**Problem details**. Please transcribe exactly, and only, the lines of the data below between the line holding "(switchStatus now cr))" and the line holding "[|destruct (String.eqb _", inclusive.

**Data to examine**.
______________________________

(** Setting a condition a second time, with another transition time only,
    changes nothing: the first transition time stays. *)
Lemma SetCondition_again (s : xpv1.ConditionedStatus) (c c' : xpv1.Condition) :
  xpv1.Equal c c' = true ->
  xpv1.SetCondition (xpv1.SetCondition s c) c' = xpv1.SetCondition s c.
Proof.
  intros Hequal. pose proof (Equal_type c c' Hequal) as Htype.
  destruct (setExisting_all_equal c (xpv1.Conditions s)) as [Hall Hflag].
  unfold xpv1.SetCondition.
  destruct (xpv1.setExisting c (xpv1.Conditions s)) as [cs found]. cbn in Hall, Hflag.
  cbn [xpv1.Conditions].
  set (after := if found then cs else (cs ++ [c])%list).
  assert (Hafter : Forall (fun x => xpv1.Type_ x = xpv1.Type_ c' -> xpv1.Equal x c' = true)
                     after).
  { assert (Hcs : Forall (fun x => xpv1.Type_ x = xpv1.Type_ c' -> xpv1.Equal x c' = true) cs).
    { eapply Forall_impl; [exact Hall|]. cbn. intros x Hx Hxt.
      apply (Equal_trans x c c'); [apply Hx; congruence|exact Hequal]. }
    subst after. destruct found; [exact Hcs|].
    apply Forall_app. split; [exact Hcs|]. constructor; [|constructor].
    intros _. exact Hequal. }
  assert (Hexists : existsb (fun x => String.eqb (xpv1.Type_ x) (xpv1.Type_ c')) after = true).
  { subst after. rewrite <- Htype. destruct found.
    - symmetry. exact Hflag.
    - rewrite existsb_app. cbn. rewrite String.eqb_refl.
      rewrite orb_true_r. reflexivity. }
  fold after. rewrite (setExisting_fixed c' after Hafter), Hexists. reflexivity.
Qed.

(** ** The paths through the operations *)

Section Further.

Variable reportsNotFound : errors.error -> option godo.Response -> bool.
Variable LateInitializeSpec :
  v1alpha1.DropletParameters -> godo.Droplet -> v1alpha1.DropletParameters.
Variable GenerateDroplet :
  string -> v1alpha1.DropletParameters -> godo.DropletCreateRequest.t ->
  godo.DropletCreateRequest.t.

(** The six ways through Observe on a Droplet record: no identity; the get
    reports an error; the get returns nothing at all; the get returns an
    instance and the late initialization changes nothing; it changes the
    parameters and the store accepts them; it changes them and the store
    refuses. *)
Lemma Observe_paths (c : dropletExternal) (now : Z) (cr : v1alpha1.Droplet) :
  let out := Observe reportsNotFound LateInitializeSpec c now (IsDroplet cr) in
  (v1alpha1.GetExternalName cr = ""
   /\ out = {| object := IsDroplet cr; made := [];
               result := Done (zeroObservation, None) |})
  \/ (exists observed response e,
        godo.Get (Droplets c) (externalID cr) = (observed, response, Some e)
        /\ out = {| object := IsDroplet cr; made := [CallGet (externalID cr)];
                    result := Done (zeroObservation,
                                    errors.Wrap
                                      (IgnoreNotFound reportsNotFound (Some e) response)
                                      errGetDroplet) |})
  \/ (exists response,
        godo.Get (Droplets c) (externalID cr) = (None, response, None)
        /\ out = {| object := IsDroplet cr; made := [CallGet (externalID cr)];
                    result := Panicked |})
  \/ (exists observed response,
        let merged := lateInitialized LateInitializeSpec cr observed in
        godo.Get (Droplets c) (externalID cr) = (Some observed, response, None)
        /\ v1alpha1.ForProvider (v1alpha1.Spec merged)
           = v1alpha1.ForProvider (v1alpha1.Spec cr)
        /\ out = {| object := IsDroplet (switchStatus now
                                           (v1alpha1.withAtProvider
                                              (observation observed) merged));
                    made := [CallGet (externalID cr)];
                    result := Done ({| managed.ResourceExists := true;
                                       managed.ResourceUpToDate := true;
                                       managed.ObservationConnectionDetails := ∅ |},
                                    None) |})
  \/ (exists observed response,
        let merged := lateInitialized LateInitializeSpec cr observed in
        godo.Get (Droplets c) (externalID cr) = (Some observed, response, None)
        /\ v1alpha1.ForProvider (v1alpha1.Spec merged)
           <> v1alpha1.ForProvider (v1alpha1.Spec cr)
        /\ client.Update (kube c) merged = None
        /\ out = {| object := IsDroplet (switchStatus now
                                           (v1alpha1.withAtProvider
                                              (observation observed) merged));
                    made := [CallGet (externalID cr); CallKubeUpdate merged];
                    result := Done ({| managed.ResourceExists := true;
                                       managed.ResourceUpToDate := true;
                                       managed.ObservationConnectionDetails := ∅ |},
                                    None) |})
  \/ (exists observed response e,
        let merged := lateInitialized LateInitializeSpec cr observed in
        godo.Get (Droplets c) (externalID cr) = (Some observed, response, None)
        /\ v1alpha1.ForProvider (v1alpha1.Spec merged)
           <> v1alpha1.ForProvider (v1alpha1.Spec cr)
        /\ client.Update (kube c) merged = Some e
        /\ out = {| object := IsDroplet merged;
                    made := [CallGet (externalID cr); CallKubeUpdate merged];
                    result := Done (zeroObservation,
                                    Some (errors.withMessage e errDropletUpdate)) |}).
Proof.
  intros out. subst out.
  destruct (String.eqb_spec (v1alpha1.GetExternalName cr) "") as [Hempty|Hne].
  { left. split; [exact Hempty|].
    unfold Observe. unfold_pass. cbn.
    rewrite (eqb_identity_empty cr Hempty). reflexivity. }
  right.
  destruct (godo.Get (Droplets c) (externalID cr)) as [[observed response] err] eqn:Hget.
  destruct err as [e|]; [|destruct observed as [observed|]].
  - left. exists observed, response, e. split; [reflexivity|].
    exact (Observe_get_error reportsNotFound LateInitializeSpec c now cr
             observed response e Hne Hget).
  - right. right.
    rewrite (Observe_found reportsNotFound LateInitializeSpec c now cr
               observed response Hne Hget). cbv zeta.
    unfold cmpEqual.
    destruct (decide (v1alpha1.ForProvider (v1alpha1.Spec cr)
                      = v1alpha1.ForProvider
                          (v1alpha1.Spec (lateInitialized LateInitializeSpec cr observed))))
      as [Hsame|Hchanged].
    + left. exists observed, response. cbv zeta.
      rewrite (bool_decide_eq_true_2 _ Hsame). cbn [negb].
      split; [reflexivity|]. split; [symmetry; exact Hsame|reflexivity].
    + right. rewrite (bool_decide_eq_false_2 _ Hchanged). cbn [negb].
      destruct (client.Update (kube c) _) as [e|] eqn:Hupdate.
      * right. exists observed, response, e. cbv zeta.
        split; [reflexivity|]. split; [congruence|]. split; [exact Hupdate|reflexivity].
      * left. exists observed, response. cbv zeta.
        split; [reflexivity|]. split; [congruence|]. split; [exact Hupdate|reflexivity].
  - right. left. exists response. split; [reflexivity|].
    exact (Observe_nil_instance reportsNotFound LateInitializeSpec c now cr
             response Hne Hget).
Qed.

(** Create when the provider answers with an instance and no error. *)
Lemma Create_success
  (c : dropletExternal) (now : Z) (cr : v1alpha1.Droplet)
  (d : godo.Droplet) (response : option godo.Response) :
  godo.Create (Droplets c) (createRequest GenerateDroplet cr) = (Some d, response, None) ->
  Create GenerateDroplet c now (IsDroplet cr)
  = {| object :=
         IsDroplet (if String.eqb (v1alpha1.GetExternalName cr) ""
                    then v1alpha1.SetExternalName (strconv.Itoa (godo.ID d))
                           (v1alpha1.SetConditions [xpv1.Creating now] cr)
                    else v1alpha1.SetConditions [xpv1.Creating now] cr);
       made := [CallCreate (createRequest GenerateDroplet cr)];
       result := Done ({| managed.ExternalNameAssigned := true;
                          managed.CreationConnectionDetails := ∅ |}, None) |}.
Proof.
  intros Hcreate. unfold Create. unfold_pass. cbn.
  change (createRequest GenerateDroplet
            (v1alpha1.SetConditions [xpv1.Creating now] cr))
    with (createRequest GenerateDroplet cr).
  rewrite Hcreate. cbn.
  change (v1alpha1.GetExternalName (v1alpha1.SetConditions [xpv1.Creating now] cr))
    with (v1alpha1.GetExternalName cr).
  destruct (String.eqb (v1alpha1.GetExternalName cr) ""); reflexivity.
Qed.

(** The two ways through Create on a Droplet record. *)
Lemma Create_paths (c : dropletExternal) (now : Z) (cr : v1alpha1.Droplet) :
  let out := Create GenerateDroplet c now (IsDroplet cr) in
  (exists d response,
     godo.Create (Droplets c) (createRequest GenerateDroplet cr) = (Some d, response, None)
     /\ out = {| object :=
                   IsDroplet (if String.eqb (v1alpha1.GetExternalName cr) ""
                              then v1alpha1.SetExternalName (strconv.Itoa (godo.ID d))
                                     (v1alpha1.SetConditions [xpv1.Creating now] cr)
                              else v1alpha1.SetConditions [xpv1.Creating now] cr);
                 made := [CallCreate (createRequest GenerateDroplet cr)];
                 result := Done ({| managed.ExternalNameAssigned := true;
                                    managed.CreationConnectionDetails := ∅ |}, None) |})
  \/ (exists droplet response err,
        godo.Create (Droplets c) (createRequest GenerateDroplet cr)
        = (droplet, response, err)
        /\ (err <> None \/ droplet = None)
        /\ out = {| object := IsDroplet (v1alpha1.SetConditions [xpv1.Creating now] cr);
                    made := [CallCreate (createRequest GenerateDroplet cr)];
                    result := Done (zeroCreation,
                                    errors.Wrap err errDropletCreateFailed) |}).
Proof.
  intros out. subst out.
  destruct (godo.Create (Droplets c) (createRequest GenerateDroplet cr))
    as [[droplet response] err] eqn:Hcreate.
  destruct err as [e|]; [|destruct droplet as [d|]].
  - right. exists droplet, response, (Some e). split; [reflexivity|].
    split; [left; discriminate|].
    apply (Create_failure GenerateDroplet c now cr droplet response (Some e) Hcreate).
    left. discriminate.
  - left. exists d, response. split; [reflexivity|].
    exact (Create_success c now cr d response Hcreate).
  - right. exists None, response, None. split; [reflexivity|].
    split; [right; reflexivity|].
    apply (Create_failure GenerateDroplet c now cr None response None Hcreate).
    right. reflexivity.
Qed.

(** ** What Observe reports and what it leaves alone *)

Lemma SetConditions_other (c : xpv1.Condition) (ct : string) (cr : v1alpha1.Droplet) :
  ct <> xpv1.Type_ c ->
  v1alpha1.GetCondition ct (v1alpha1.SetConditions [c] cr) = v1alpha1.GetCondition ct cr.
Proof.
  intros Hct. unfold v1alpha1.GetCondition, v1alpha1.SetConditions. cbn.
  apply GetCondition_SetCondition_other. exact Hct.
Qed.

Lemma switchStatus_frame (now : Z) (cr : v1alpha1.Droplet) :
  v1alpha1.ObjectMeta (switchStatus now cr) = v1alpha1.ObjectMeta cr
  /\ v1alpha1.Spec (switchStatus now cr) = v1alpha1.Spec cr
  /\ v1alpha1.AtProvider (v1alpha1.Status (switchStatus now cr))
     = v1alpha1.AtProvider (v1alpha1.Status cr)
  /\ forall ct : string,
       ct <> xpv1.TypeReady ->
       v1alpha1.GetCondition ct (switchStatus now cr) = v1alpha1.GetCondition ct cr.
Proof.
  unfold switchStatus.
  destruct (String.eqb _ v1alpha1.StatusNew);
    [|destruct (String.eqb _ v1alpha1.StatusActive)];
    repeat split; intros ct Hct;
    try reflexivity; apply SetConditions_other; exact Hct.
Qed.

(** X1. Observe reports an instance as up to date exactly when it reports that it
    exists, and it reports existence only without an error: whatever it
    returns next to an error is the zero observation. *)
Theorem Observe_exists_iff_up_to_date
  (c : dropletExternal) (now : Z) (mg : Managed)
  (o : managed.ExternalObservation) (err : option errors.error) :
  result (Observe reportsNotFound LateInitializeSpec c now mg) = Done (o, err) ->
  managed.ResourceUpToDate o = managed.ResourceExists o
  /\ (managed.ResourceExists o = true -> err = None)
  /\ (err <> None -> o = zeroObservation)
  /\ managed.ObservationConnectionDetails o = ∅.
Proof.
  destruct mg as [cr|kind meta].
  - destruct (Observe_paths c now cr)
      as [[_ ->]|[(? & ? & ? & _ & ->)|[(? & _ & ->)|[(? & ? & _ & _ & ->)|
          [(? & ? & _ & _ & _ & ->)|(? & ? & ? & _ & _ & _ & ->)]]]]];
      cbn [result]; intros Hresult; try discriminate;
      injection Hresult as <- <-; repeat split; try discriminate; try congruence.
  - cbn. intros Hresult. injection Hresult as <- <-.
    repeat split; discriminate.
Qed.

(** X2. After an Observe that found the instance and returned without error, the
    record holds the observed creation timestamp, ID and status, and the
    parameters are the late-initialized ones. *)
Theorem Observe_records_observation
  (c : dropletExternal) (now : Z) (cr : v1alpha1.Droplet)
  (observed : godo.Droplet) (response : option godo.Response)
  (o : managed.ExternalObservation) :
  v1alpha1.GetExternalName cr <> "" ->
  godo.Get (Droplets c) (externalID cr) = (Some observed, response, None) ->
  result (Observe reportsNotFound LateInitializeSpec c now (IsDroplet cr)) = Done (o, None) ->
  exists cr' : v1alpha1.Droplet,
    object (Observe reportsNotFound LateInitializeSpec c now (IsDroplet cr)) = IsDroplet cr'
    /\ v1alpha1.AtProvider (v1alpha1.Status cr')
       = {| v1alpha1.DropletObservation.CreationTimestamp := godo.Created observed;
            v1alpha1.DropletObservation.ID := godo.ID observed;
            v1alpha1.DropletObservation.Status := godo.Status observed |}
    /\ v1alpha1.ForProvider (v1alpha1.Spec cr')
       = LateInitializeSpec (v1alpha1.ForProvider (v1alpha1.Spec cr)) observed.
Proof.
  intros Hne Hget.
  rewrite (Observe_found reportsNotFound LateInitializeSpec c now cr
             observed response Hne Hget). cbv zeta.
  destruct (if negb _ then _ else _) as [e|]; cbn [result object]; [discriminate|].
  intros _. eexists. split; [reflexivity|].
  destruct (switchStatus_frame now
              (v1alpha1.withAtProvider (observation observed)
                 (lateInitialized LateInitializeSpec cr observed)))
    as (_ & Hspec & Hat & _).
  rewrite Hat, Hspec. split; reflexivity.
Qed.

______________________________

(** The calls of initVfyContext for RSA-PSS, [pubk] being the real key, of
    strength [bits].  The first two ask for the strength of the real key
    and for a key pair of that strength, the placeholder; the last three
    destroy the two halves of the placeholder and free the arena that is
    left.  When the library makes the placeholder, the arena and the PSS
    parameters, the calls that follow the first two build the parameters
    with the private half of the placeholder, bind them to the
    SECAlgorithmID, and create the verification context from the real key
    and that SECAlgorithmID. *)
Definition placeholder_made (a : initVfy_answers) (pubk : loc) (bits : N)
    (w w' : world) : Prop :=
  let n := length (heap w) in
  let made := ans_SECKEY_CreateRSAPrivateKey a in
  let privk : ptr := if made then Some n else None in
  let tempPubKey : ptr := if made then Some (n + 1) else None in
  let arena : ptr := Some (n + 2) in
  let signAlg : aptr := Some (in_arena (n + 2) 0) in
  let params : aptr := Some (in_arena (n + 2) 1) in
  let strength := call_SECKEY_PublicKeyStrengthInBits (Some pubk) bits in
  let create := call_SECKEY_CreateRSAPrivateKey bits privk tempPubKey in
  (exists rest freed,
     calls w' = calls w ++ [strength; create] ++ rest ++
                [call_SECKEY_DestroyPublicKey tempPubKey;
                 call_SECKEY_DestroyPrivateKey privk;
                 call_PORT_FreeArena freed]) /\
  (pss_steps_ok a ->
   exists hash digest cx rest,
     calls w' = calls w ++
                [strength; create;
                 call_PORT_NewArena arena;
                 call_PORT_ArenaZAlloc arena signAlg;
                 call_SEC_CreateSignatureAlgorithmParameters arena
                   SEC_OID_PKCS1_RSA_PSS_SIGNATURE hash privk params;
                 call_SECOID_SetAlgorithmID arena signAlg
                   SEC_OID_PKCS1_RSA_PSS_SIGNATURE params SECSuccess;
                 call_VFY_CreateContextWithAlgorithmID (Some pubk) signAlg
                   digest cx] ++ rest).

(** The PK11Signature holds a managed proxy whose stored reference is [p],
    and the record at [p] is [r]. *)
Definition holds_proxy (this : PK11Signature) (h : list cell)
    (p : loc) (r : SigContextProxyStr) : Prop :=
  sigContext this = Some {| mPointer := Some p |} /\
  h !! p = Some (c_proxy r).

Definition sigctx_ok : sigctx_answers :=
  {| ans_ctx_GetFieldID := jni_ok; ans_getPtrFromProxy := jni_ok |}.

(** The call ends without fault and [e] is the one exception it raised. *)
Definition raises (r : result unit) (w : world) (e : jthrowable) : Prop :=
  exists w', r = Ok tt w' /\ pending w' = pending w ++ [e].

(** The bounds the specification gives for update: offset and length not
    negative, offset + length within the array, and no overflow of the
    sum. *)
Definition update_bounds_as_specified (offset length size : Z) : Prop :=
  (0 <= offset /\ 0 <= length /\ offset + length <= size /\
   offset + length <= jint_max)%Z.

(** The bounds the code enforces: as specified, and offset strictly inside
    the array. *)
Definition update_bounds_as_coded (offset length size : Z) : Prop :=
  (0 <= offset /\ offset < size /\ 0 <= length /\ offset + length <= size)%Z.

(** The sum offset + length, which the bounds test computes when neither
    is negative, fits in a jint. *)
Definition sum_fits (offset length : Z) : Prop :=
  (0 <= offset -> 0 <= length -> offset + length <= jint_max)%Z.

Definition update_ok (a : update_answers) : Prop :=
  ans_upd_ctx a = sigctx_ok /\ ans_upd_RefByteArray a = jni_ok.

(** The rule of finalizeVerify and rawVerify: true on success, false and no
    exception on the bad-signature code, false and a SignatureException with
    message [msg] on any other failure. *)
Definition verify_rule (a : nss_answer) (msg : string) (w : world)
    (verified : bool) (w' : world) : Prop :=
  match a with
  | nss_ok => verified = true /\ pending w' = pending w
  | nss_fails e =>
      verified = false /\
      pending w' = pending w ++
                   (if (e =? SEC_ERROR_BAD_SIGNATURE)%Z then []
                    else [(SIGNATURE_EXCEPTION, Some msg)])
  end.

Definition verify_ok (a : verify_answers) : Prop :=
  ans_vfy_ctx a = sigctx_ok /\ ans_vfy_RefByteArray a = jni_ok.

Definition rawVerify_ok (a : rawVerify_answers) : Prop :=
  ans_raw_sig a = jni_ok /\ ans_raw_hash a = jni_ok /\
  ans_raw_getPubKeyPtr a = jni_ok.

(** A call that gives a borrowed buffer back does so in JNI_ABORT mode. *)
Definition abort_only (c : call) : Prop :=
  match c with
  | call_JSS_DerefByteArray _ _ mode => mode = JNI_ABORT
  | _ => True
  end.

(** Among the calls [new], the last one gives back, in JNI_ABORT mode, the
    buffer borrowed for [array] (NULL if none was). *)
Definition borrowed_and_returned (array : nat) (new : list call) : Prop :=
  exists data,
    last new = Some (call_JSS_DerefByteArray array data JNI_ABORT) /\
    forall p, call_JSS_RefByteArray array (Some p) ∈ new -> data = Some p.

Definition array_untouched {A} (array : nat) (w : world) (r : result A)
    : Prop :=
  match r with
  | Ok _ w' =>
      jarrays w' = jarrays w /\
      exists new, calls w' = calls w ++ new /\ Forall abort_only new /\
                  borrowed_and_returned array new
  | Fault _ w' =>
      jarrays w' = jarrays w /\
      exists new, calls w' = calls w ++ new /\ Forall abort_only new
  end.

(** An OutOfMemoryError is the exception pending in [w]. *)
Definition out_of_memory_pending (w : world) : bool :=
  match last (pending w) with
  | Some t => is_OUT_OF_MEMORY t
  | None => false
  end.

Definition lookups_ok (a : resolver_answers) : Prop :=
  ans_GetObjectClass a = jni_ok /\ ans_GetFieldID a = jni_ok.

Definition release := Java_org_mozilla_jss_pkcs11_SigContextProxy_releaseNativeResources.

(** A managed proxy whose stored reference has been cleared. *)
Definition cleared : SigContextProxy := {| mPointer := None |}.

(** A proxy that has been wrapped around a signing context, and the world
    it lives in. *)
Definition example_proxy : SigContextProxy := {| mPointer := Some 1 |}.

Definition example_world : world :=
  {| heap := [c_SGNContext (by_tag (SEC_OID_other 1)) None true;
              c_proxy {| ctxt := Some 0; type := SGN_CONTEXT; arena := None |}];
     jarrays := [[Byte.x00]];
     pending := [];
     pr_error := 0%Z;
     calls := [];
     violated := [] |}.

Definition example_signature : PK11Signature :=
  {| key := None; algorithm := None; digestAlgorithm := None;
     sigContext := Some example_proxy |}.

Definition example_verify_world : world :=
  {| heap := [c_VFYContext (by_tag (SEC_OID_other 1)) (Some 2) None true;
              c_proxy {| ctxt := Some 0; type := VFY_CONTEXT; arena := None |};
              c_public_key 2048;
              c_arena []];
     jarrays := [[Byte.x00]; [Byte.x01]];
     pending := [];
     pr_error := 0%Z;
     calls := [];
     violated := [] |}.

______________________________

**Solution to this task**.
  /\ v1alpha1.AtProvider (v1alpha1.Status (switchStatus now cr))
     = v1alpha1.AtProvider (v1alpha1.Status cr)
  /\ forall ct : string,
       ct <> xpv1.TypeReady ->
       v1alpha1.GetCondition ct (switchStatus now cr) = v1alpha1.GetCondition ct cr.
Proof.
  unfold switchStatus.
  destruct (String.eqb _ v1alpha1.StatusNew);
    [|destruct (String.eqb _ v1alpha1.StatusActive)];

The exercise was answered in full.